(Saved entries)
============================================================
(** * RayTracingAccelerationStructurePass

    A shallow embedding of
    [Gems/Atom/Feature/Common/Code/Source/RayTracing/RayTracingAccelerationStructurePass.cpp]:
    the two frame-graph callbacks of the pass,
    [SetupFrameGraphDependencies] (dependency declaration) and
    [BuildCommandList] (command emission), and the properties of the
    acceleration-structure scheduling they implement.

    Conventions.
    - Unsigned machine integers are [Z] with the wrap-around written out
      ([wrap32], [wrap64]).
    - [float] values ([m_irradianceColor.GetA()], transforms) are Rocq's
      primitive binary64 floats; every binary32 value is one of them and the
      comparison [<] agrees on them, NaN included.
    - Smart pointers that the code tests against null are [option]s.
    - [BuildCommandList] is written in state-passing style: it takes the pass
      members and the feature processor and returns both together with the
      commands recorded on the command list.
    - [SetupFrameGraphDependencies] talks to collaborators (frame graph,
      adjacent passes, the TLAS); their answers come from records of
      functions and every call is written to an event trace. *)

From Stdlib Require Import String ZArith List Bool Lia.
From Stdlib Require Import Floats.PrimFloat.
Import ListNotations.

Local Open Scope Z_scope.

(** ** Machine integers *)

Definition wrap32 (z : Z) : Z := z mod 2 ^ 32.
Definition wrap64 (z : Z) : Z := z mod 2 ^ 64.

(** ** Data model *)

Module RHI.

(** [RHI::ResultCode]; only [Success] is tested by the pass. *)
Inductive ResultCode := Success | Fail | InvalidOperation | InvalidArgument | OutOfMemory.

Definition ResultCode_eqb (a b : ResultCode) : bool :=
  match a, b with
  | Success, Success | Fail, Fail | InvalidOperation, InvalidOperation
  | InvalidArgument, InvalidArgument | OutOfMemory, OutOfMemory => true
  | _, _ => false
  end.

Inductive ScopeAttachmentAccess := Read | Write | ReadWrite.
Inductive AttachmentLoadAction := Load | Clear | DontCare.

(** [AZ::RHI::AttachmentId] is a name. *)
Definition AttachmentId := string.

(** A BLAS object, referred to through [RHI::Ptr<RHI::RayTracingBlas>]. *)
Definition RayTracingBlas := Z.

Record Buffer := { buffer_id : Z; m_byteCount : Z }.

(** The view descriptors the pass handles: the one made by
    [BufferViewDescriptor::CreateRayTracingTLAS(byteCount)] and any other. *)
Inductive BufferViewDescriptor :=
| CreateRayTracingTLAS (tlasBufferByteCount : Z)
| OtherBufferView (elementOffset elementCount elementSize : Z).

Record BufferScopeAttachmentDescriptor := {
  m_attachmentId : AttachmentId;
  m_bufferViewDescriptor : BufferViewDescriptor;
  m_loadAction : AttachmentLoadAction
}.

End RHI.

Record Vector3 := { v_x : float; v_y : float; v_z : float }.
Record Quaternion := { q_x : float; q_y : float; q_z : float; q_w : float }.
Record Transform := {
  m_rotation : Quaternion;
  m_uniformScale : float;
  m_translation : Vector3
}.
============================================================
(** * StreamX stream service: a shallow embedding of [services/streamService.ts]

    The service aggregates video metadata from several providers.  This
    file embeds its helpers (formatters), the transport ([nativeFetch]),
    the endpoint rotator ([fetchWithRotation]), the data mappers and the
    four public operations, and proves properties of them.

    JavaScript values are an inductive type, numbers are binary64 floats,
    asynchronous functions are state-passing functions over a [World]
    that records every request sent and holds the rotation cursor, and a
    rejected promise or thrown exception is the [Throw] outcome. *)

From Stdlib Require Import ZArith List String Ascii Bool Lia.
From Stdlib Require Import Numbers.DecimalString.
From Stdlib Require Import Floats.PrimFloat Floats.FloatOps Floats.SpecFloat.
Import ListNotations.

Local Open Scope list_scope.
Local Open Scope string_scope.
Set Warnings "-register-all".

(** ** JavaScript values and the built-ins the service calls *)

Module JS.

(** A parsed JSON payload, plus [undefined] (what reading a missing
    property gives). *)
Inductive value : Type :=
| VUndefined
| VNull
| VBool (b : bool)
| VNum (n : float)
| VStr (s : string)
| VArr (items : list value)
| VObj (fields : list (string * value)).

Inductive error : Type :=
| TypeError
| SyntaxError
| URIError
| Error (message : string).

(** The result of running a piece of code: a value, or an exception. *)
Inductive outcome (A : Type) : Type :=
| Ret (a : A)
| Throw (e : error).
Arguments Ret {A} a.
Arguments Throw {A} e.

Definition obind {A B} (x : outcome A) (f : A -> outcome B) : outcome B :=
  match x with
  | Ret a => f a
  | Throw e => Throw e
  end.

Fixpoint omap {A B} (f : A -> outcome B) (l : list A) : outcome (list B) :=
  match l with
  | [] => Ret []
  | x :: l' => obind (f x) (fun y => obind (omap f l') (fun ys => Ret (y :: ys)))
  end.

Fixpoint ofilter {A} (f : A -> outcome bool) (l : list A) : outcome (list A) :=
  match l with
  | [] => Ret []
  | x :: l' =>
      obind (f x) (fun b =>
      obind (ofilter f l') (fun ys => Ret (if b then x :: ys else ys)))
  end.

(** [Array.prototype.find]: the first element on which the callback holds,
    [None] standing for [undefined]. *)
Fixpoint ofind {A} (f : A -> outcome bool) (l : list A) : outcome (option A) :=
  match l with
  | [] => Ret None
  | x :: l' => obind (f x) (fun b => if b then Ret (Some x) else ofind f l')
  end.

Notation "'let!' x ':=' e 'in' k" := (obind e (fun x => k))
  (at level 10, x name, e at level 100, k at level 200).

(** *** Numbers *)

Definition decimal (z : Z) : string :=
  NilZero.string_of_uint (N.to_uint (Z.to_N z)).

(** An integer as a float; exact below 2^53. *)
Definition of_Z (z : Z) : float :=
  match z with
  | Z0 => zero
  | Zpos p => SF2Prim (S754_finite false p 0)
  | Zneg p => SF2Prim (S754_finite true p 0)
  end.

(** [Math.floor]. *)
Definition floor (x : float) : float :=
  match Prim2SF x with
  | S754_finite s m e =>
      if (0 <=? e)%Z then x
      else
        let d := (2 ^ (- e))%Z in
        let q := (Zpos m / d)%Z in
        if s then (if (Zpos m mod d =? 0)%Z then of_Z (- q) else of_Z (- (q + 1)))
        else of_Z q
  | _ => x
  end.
============================================================
## The task
In the data above, start at the line that has "(** * RayTracingAccelerationStructurePass", stop after the line that has "adjacent passes, the", and print every line in between exactly as it stands.

## Solution for this exercise
(** * RayTracingAccelerationStructurePass

    A shallow embedding of
    [Gems/Atom/Feature/Common/Code/Source/RayTracing/RayTracingAccelerationStructurePass.cpp]:
    the two frame-graph callbacks of the pass,
    [SetupFrameGraphDependencies] (dependency declaration) and
    [BuildCommandList] (command emission), and the properties of the
    acceleration-structure scheduling they implement.

    Conventions.
    - Unsigned machine integers are [Z] with the wrap-around written out
      ([wrap32], [wrap64]).
    - [float] values ([m_irradianceColor.GetA()], transforms) are Rocq's
      primitive binary64 floats; every binary32 value is one of them and the
      comparison [<] agrees on them, NaN included.
    - Smart pointers that the code tests against null are [option]s.
    - [BuildCommandList] is written in state-passing style: it takes the pass
      members and the feature processor and returns both together with the
      commands recorded on the command list.
    - [SetupFrameGraphDependencies] talks to collaborators (frame graph,
      adjacent passes, the TLAS); their answers come from records of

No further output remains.